I wrote the following introduction to the Old Testament for Bibles International; it is being translated and placed into Bibles all around the world. Come back tomorrow for the intro to the New Testament.
The Bible tells one story, because God has one plan for all of history (Isa. 46:9–10; Gal. 4:4–6). The 39 books of the Old Testament begin the story but stop just short of the climax.
The first five books (Genesis–Deuteronomy) set the foundation for the story. God creates the world and declares it “very good.” And He sets apart two special beings who are made in His own image: Adam and his wife Eve.
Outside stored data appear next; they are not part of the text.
(* ===== verification/Repair.v ===== *)
(** * The repair and the resizing of the gap buffer, exactly

    [Safety] uses that the successor repair ([committer_repair.go]) never commits
    past an unprocessed record; here is what it does to a tracker, field by
    field: it promotes the least buffered item that provably follows the committed
    record, returns the items below it, and does nothing when there is none.  The
    second part is [resizeGapBuffer] ([committer_process.go]): its unbounded loop
    ends, keeps the items in order and leaves a capacity within the hysteresis. *)
From S2P Require Import Prelude Types Tracker TrackerFacts.
From stdpp Require Import base gmap list strings sorting.
Open Scope Z_scope.

Section Repair.
Context `{NX : Nexus} `{RT : GoRuntime} `{RTok : !GoRuntimeOk RT}.
Implicit Types (t : OffsetsTracker) (g s : WorkItem) (l : list WorkItem) (b : Slice WorkItem).

(** The buffered items other than [s], split at its offset. *)
Definition above s l : list WorkItem :=
  filter (fun g => ptr g <> ptr s /\ offsetOf s <= offsetOf g) l.
Definition below s l : list WorkItem :=
  filter (fun g => ptr g <> ptr s /\ offsetOf g < offsetOf s) l.

(** An item given back without being committed. *)
Definition discarded (now : Z) g : WorkItem := stamp now (mark SetOrphaned g).

Lemma pruneBelow_split now s l :
  pruneBelow now s l = (above s l, map (discarded now) (below s l)).
Proof.
  unfold above, below. induction l as [|g l IH]; [done|]. cbn [pruneBelow]. rewrite IH, !filter_cons.
  destruct (Z.eqb_spec (ptr g) (ptr s)), (Z.ltb_spec (offsetOf g) (offsetOf s));
    repeat (first [rewrite decide_True by lia | rewrite decide_False by lia]); done.
Qed.

(** C18:  The repair of a stalled tracker is exact.  When no buffered item provably
    follows the committed record, the tracker is unchanged and nothing is
    returned.  Otherwise the one promoted to [Ready] is buffered, provable and of
    least offset among the provable ones; the items below it are returned as
    orphaned, in buffer order; the others stay buffered, in order, with the flush
    requested exactly if there are any; and the committed position, the observed
    offsets and the assignment do not change. *)
Theorem repair_exact t now :
  Ready t = None -> NeedsGapAdvance t = false -> 0 <= LastCommittedOffset t ->
  let proved := provable (CommittedPlusOne t) (LastCommittedOffset t) in
  let buffered := elems (GapBuffer t) in
  ((forall g, g ∈ buffered -> ~ proved g) /\ repairSuccessor t now = (t, [])) \/
  exists s, s ∈ buffered /\ proved s /\
    (forall g, g ∈ buffered -> proved g -> offsetOf s <= offsetOf g) /\
    repairSuccessor t now =
      (mkTracker (Some (stamp now s)) (Assignment t) (MinOffsetSeen t) (MaxOffsetSeen t)
         (mkSlice (above s buffered) (cap (GapBuffer t)))
         (negb (bool_decide (above s buffered = [])))
         (CommittedPlusOne t) (LastCommittedOffset t),
       map (discarded now) (below s buffered)).
Proof.
  intros Hr Hn Hl. cbv zeta. unfold repairSuccessor. rewrite Hr, Hn.
  destruct (Z.eqb_spec (slen (GapBuffer t)) 0) as [E|_].
  { left. split; [|done]. unfold slen in E. intros g Hg. destruct (elems (GapBuffer t)); [|simpl in E; lia].
    by apply not_elem_of_nil in Hg. }
  rewrite (proj2 (Z.ltb_ge _ _) Hl).
  destruct (findSuccessor _ _ _) as [s|] eqn:Hf; [|left; by eauto using findSuccessor_none].
  right. exists s. apply findSuccessor_some in Hf as (Hin & Hp & Hmin). split_and!; try done.
  rewrite pruneBelow_split. f_equal. destruct t as [? ? ? ? ? ? ? ?]. unfold slen. simpl in *.
  f_equal. by destruct (above s _).
Qed.

(** The loop's result is the least multiple from [i] on that exceeds the length. *)
Lemma resizeLoop_least fuel i len size c :
  resizeLoop fuel i len size = Some c ->
  exists k, i <= k /\ c = size * k /\ len < c /\ (k = i \/ size * (k - 1) <= len).
Proof.
  revert i. induction fuel as [|fuel IH]; intros i; simpl; [done|].
  destruct (Z.ltb_spec len (size * i)) as [|Hge].
  - intros [= <-]. exists i. split_and!; [lia | done | done | by left].
  - intros (k & ? & ? & ? & Hk)%IH. exists k. split_and!; [lia | done | done | right].
    destruct Hk as [->|]; [|done]. by replace (i + 1 - 1) with i by lia.
Qed.

(** [resizeGapBuffer] keeps the items and their order and always leaves room
    for them; below 70 % of the steady-state size it makes room for that many more
    items; up to 300 % it leaves the buffer alone; beyond, its loop ends and the new
    capacity is the least multiple of the size, from the fourth on, that exceeds the
    number of items, so the memory held is at most four times the size or the number
    of items plus one size. *)
Theorem resize_exact size b :
  0 < size -> slen b <= cap b ->
  let b' := resizeGapBuffer size (size * 70 / 100) b in
  elems b' = elems b /\ slen b' <= cap b' /\
  (cap b < size * 70 / 100 -> slen b + size <= cap b') /\
  (size * 70 / 100 <= cap b <= size * 3 -> b' = b) /\
  (size * 3 < cap b ->
     exists k, 4 <= k /\ cap b' = size * k /\ slen b < cap b' /\
       (k = 4 \/ size * (k - 1) <= slen b) /\ cap b' <= Z.max (4 * size) (slen b + size)).
Proof.
  intros Hs Hb. cbv zeta.
  assert (H70 : size * 70 / 100 <= size) by (apply Z.div_le_upper_bound; lia).
  split; [apply resizeGapBuffer_elems|]. unfold resizeGapBuffer.
  destruct (Z.ltb_spec (cap b) (size * 70 / 100)) as [Hlow|Hlow].
  { unfold sgrow, slen in *. rewrite (proj2 (Z.gtb_lt _ _)) by lia. simpl.
    pose proof (growslice_ge (cap b) (Z.of_nat (length (elems b)) + size)).
    split_and!; intros; try lia. }
  rewrite Z.gtb_ltb. destruct (Z.ltb_spec (size * 3) (cap b)) as [Hhigh|Hhigh].
  2: { split_and!; [done | lia | done | lia]. }
  destruct (resizeLoop_total (S (length (elems b))) 4 (slen b) size) as (c & Hc & Hlt);
    [lia | lia | unfold slen; lia | lia |].
  rewrite Hc. apply resizeLoop_least in Hc as (k & ? & -> & ? & Hk). unfold slen in *. simpl.
  split_and!; [lia | lia | lia | intros _]. exists k. split_and!; try done.
  destruct Hk as [->|?]; lia.
Qed.

End Repair.

(** A buffer that holds the record after a gap of deleted offsets, an older twin
    and a record whose predecessor is still being processed. *)
Definition stalledItem (p offset prev : Z) : WorkItem :=
  mkWorkItem p (mkMessage 0 3 offset EmptyString None) (mkMetrics 0 0 3 offset 0 0 0 0 0 0) None
    prev false 0.

Definition stalled : OffsetsTracker :=
  mkTracker None Assign 0 12
    (mkSlice [stalledItem 1 12 10; stalledItem 2 9 4; stalledItem 3 4 2] 6) false 5 4.

Lemma repair_exact_witness :
  exists s, offsetOf s = 9 /\
    repairSuccessor stalled 7 =
      (mkTracker (Some (stamp 7 s)) Assign 0 12 (mkSlice [stalledItem 1 12 10] 6) true 5 4,
       [discarded 7 (stalledItem 3 4 2)]).
Proof.
  destruct (repair_exact stalled 7) as [[Hno _]|(s & Hin & Hp & Hmin & Hrep)];
    [reflexivity | reflexivity | vm_compute; congruence | |].
  - exfalso. apply (Hno (stalledItem 2 9 4)); [right; left | vm_compute; intuition congruence].
  - exists s. assert (s = stalledItem 2 9 4) as ->.
    { apply elem_of_cons in Hin as [->|[->|[->|?%not_elem_of_nil]%elem_of_cons]%elem_of_cons];
        [| reflexivity | | done]; exfalso; vm_compute in Hp; intuition congruence. }
    split; [reflexivity | exact Hrep].
Defined.

(** Nine buffered items of a size of two, in a slice of twenty. *)
Definition overgrown : Slice WorkItem :=
  mkSlice (map (fun p => stalledItem p (10 + p) (9 + p)) [1; 2; 3; 4; 5; 6; 7; 8; 9]) 20.

Lemma resize_exact_witness :
  slen (resizeGapBuffer 2 (2 * 70 / 100) overgrown) = 9 /\
  cap (resizeGapBuffer 2 (2 * 70 / 100) overgrown) = 10.
Proof.
  destruct (resize_exact 2 overgrown) as (He & Hle & _ & _ & Hk);
    [lia | vm_compute; congruence |].
  destruct Hk as (k & H4 & Hc & Hlt & Hmin & _); [vm_compute; reflexivity|].
  change (slen overgrown) with 9 in *. split; [|lia].
  unfold slen. rewrite He. reflexivity.
Defined.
They have abilities no animals share, and they are to use those skills to complete a special task from God: they are to have dominion over God’s world as His representatives.
Very little time passes before Adam and Eve fall and sin enters God’s perfect creation. All creation falls under “slavery to corruption” (Rom. 8:21). But God promises that “the seed of the woman” will one day come and crush the head of the serpent who tempted Eve (Gen. 3:15).
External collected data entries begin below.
(* ===== verification/Forward.v ===== *)
(** * Forward progress of the committer's map of trackers

    [mapForward A m m']: no tracker of [m] disappears, no baseline falls, and the
    trackers of the partitions in [A] do not fall back.  What a tick sends and
    what an acknowledged tick leaves behind, partition by partition. *)
From S2P Require Import Prelude Types RingBuffer Tracker Committer TrackerFacts Safety Monotone.
From S2P Require Import CommitterFacts.
From stdpp Require Import base gmap list.
Open Scope Z_scope.

Section Forward.
Context `{NX : Nexus} `{RT : GoRuntime} `{RTok : !GoRuntimeOk RT}.
Implicit Types (oc : Committer) (w : WorkItem) (m : gmap Z OffsetsTracker) (A : gset Z).

Definition mapForward A m m' : Prop :=
  forall p t, m !! p = Some t ->
    exists t', m' !! p = Some t' /\ CommittedPlusOne t <= CommittedPlusOne t' /\
               (p ∈ A -> noFurtherBack t t').

#[export] Instance mapForward_preorder A : PreOrder (mapForward A).
Proof.
  split.
  - intros m p t Ht. exists t. split_and!; [done | lia | intros _; by apply noFurtherBack_same].
  - intros m1 m2 m3 H12 H23 p t Ht. destruct (H12 p t Ht) as (t2 & Ht2 & Hc2 & Hf2).
    destruct (H23 p t2 Ht2) as (t3 & Ht3 & Hc3 & Hf3). exists t3. split_and!; [done | lia |].
    intros Hp. destruct (Hf2 Hp) as [_ H2], (Hf3 Hp) as [? H3]. split; [lia|].
    intros b Hb. destruct (H2 b Hb) as [?|Hx]; [left; lia | by apply H3].
Qed.

Lemma mapForward_insert A m p t t' :
  m !! p = Some t -> noFurtherBack t t' -> mapForward A m (<[p := t']> m).
Proof.
  intros Hp Hf q u Hu. destruct (decide (p = q)) as [->|Hne].
  - exists t'. rewrite lookup_insert_eq. rewrite Hp in Hu. injection Hu as <-.
    split_and!; [done | apply Hf | done].
  - exists u. rewrite lookup_insert_ne by done.
    split_and!; [done | lia | intros _; by apply noFurtherBack_same].
Qed.

Lemma mapForward_new A m p t' : m !! p = None -> mapForward A m (<[p := t']> m).
Proof.
  intros Hp q u Hu. exists u. rewrite lookup_insert_ne by congruence.
  split_and!; [done | lia | intros _; by apply noFurtherBack_same].
Qed.

Lemma processCommit_forward A oc w now :
  mapForward A (PartitionMap oc) (PartitionMap (processCommit oc w now)).
Proof.
  rewrite processCommit_PartitionMap. destruct (PartitionMap oc !! partitionOf w) as [t|] eqn:E.
  - eapply mapForward_insert; [done|].
    destruct (processItem_forward (observeOffset (offsetOf w) t) w now) as [Hc Hr].
    destruct (observeOffset_forward (offsetOf w) t) as [Hc' Hr']. split; [lia|].
    intros b Hb. destruct (Hr' b Hb) as [?|H]; [left; lia | by apply Hr].
  - by apply mapForward_new.
Qed.

Lemma flushGapBuffers_forward A oc order now :
  range_order (PartitionMap oc) order ->
  mapForward A (PartitionMap oc) (PartitionMap (flushGapBuffers oc order now)).
Proof.
  intros Ho p t Ht. rewrite flushGapBuffers_lookup, Ht by done. eexists. split; [done|].
  pose proof (flushTracker_forward (gapBufferSize oc) (gapBufferSize70Pct oc) now t) as H.
  split; [apply H | done].
Qed.

Lemma collectCommits_forward oc order now :
  range_order (PartitionMap oc) order ->
  mapForward (assigned oc) (PartitionMap oc) (PartitionMap (collectCommits oc order now).1).
Proof.
  intros Ho p t Ht. rewrite collectCommits_lookup, Ht by done. eexists. split; [done|].
  unfold collectAt. split; [by rewrite collectCommit_cpo|].
  intros Hp. rewrite bool_decide_eq_true_2 by done. apply collectCommit_forward.
Qed.

(** The messages a tick sends: at most one per partition, each the message of
    the partition's [Ready] item, of an assigned partition. *)
Lemma collectCommits_sent oc order now msg :
  range_order (PartitionMap oc) order ->
  msg ∈ (collectCommits oc order now).2 ->
  exists p t, p ∈ assigned oc /\ PartitionMap oc !! p = Some t /\
    (collectCommit true now t).2.2 = Some msg /\
    PartitionMap (collectCommits oc order now).1 !! p = Some (collectCommit true now t).1.
Proof.
  intros Ho Hm. destruct (collectCommits_msg oc order now msg Ho Hm) as (p & t & Ht & Hc).
  unfold collectAt in Hc. destruct (bool_decide (p ∈ assigned oc)) eqn:E.
  - apply bool_decide_eq_true_1 in E. exists p, t. split_and!; try done.
    rewrite collectCommits_lookup, Ht by done. unfold collectAt. simpl.
    by rewrite bool_decide_eq_true_2.
  - exfalso. unfold collectCommit in Hc. simpl in Hc. by destruct (discardOrphanedTracker t).
Qed.

(** Items stay in the tracker of their own partition. *)
Definition homed (p : Z) (t : OffsetsTracker) : Prop :=
  Forall (fun c => cPartition c = p) (cores (trackerItems t)).

Lemma conserves_homed p t arrived t' out :
  conserves t arrived t' out -> homed p t -> Forall (fun c => cPartition c = p) (cores arrived) ->
  homed p t'.
Proof.
  intros Hc Ht Ha. apply Forall_forall. intros c Hin.
  assert (Hin' : c ∈ cores (trackerItems t') ++ cores out) by (apply elem_of_app; by left).
  apply (elem_of_submseteq _ _ _ Hin') in Hc. revert c Hc Hin Hin'.
  intros c Hc _ _. revert c Hc. apply Forall_forall. by apply Forall_app.
Qed.

Lemma collectCommit_partition p now t msg :
  homed p t -> (collectCommit true now t).2.2 = Some msg -> Partition msg = p.
Proof.
  intros Hh Hm. pose proof (collectCommit_conserves true now t) as Hc.
  destruct (collectCommit_forward now t) as [_ Hf].
  destruct (Hf msg (CommittedPlusOne t) Hm ltac:(by left)) as (_ & w & Hw & <-).
  destruct (collectCommit true now t) as [t' [out mo]]. simpl in *.
  pose proof (conserves_homed _ _ _ _ _ Hc Hh ltac:(constructor)) as Hh'.
  unfold homed, trackerItems in Hh'. rewrite Hw in Hh'.
  by apply Forall_cons in Hh' as [? _].
Qed.

Lemma collectCommits_nodup oc order now :
  range_order (PartitionMap oc) order -> trackers_all homed oc ->
  NoDup (map Partition (collectCommits oc order now).2).
Proof.
  intros Ho Hh. rewrite collectCommits_msgs by done. destruct Ho as [Hd Hin].
  set (f := fun p => t ← PartitionMap oc !! p; (collectAt oc now p t).2.2).
  assert (Hf : forall p msg, f p = Some msg -> Partition msg = p).
  { unfold f. intros p msg. destruct (PartitionMap oc !! p) as [t|] eqn:Et; [|done]. simpl.
    unfold collectAt. destruct (bool_decide _).
    - apply collectCommit_partition. by apply (Hh p).
    - unfold collectCommit. simpl. by destruct (discardOrphanedTracker t). }
  clearbody f. clear Hin. induction Hd as [|p order Hni Hd IH]; simpl; [constructor|].
  destruct (f p) as [msg|] eqn:E; [|by apply IH].
  simpl. constructor; [|by apply IH].
  intros (m' & Hm & Hin)%list_elem_of_fmap. apply list_elem_of_omap in Hin as (q & Hq & Hfq).
  apply Hf in E, Hfq. congruence.
Qed.

End Forward.
(** Steps of the committer alone. *)
Lemma committer_data w oc' i' :
  dataInv w -> trackers_all (trackerOk R (wDone w)) oc' ->
  Forall (itemOk R (wDone w)) (received i' ++ queued (commitsIn oc')) ->
  dataInv (setIngest i' (setOc oc' w)).
Proof. intros HI Ht Ha. split; simpl; [apply HI | done | done | apply HI | apply HI]. Qed.

Lemma trackers_all_frame (P : Z -> OffsetsTracker -> Prop) oc oc' :
  PartitionMap oc' = PartitionMap oc -> trackers_all P oc -> trackers_all P oc'.
Proof. intros E H p t. rewrite E. apply H. Qed.

Lemma ingest_data w i' oc' item :
  dataInv w -> itemOk R (wDone w) item ->
  received i' = [] -> queued (commitsIn oc') `suffix_of` queued (commitsIn (wOc w)) ->
  trackers_all (trackerOk R (wDone w)) oc' ->
  dataInv (setIngest i' (setOc oc' w)).
Proof.
  intros HI Hi Hr [l Hq] Ht. apply committer_data; [done | done |]. rewrite Hr. simpl.
  pose proof (di_arrived R w HI) as Ha. rewrite Hq in Ha. rewrite !Forall_app in Ha. tauto.
Qed.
Many years later, God chooses one man, Abraham, to be the father of that seed. God promises that Abraham will become a great nation and receive a special land. And God will bless all families on the earth through him.
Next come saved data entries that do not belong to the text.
(* ===== verification/Handover.v ===== *)
(** * From assignment to hand-over: an ownership epoch of the running consumer

    [Epoch] is about one tracker and a given stream.  Here the stream is what the
    polling loop of [World] delivers: from the moment an assign installs a
    partition's baseline, until its revocation is executed, the tracker of the
    partition refines the specification of [Epoch] in every interleaving of the
    goroutines, whatever happens to the other partitions.  With that, a revoke whose
    drain succeeds leaves the partition's committed position right after the last
    record that was polled: the next owner neither loses nor repeats a record. *)
From S2P Require Import Prelude Types RingBuffer Tracker Committer TrackerFacts Safety Monotone Prev.
From S2P Require Import CommitterFacts Subscription Forward World WorldInv WorldSteps Accounting Epoch Run.
From stdpp Require Import base gmap list sorting relations.
Open Scope Z_scope.

Section Handover.
Context `{NX : Nexus} `{RT : GoRuntime} `{RTok : !GoRuntimeOk RT}.
Implicit Types (w : World) (oc : Committer) (t : OffsetsTracker) (stream : list Core) (D : gset Z).

(** ** The stream grows *)

Lemma doneItems_snoc D l c : cOffset c ∉ D -> doneItems D (l ++ [c]) = doneItems D l.
Proof.
  intros Hc. unfold doneItems. rewrite filter_app, filter_cons, decide_False by done.
  by rewrite app_nil_r.
Qed.

Lemma donePrefix_snoc D l c : cOffset c ∉ D -> donePrefix D (l ++ [c]) = donePrefix D l.
Proof.
  intros Hc. induction l as [|d l IH]; simpl; [by rewrite decide_False|].
  case_decide; [by rewrite IH | done].
Qed.

Lemma epochRel_extend stream D k t cm rd rest c :
  epochRel stream D k t cm rd rest -> cOffset c ∉ D ->
  (stream = [] -> CommittedPlusOne t <= cOffset c) ->
  epochRel (stream ++ [c]) D k t cm rd (rest ++ [c]).
Proof.
  intros [H1 H2 H3 H4 H5 H6 H7 H8] Hc Hb.
  split; try done; rewrite ?doneItems_snoc, ?donePrefix_snoc by done; try done.
  - by rewrite H1, <- !app_assoc.
  - destruct (last cm); [done|]. destruct H6 as [? H6]. split; [done|].
    destruct stream as [|d stream]; simpl; [|apply H6]. intros d [= <-]. by apply Hb.
Qed.
(* ===== verification/Config.v ===== *)
(** * Configuration ([demux/config]) and the sizes derived from it

    [SetDemuxConfigDefaults] fills in defaults and validates; a validation
    failure is the panic of the source, a value of [ConfigError].  Integers are
    Go's 64-bit [int]; durations are nanoseconds. *)
From S2P Require Import Prelude.
From stdpp Require Import base list strings.
Open Scope Z_scope.

Record DemuxConfig := mkConfig {
  ConcurrentKeys : Z;
  PerKeyBufferLen : Z;
  PollTimeout : Z;
  AutoCommitInterval : Z;
  DrainTimeout : Z;
  AwaitAssignmentsTimeout : Z;
  CommitIngestChannelLen : Z;
  CommitPartitionSliceLen : Z;
  QueryTimeout : Z;
  AcquireWorkerTimeoutCircuitBreaker : Z;
  WorkerShardsCount : Z;
  RebalancePausePollingTimeout : Z;
  AcquireCommitGuardTimeout : Z
}.

(** [DemuxConfig{}] *)
Definition zeroConfig : DemuxConfig := mkConfig 0 0 0 0 0 0 0 0 0 0 0 0 0.

Definition millisecond : Z := 1000000.
Definition minute : Z := 60 * second.

(** The default and the bounds of each field. *)
Record Limits := mkLimits { dflt : Z; lo : Z; hi : Z }.

Definition concurrentKeysL : Limits := mkLimits 250 1 5000.
Definition perKeyBufferLenL : Limits := mkLimits 16 1 64.
Definition pollTimeoutL : Limits := mkLimits (100 * millisecond) (20 * millisecond) (2 * second).
Definition commitIntervalL : Limits := mkLimits (5 * second) (250 * millisecond) (15 * second).
Definition drainTimeoutL : Limits := mkLimits (20 * second) (2 * second) (55 * second).
Definition awaitAssignmentsL : Limits := mkLimits (50 * second) (5 * second) (5 * minute).
Definition commitPartitionSliceLenL : Limits := mkLimits 400 50 2000.
Definition queryTimeoutL : Limits := mkLimits (5 * second) (1 * second) (10 * second).
Definition acquireWorkerL : Limits := mkLimits minute (15 * second) (15 * minute).
Definition workerShardsL : Limits := mkLimits 16 2 64.
Definition pausePollingL : Limits := mkLimits (30 * second) (10 * second) (10 * minute).
Definition commitGuardL : Limits := mkLimits (10 * second) (100 * millisecond) (30 * second).

Definition commitIngestChannelLenCalcMin : Z := 5000.
Definition commitIngestChannelLenCalcMax : Z := 100000.
Definition commitIngestChannelLenMin : Z := 1000.
Definition commitIngestChannelLenMax : Z := 200000.

Inductive ConfigError := TooLow (field : string) | TooHigh (field : string) | NotPowerOfTwo.

(** [if v < min { v = default } else if v > max && !skip { panic }] *)
Definition atMost (field : string) (l : Limits) (skip : bool) (v : Z) : ConfigError + Z :=
  if v <? lo l then inr (dflt l)
  else if (v >? hi l) && negb skip then inl (TooHigh field)
  else inr v.

(** The [switch] of the other fields. *)
Definition within (field : string) (l : Limits) (skip : bool) (v : Z) : ConfigError + Z :=
  if v <? 1 then inr (dflt l)
  else if (v <? lo l) && negb skip then inl (TooLow field)
  else if (v >? hi l) && negb skip then inl (TooHigh field)
  else inr v.

Definition calcCommitIngestChannelLen (keys : Z) : Z :=
  if keys <? 50 then commitIngestChannelLenCalcMin
  else if keys >? 1000 then commitIngestChannelLenCalcMax
  else keys * 100.

Definition ingestLen (skip : bool) (keys v : Z) : ConfigError + Z :=
  within "CommitIngestChannelLen"
    (mkLimits (calcCommitIngestChannelLen keys) commitIngestChannelLenMin commitIngestChannelLenMax)
    skip v.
But Abraham’s family, the nation of Israel, falls into sin too. They are not the solution to the fall; they are part of the problem (Joshua–Esther).
God, however, refuses to break His promises to Abraham. He swears to Israel’s most godly king, David, that someone from his line will sit on the throne of Israel forever (1 Sam. 7). This king will one day crush the serpent’s head and reverse the effects of the fall!
Wisdom books (Job–Song of Songs) tell believers how to live consistently with God’s big plan. Proverbs tells us where to start: by fearing the Lord. Ecclesiastes and Job demonstrate that that wise living is complex and difficult in a fallen world. The Psalms lead the believer to trust and delight in God.
The New Covenant and The Future
Prophetic books like Isaiah tell of that day when God will restore creation—and man in it—to the way He meant it to be (Isa 11). And even before that day, God tells of a New Covenant He will make which will start fixing the fall where it has done the most damage, in people’s hearts (Jer. 31; Ezek. 36). The prophets also give us precious truth about the Suffering Servant who will bear the sins of many. Who is this Servant? The answer—and the climax of the Bible’s story—comes in the New Testament.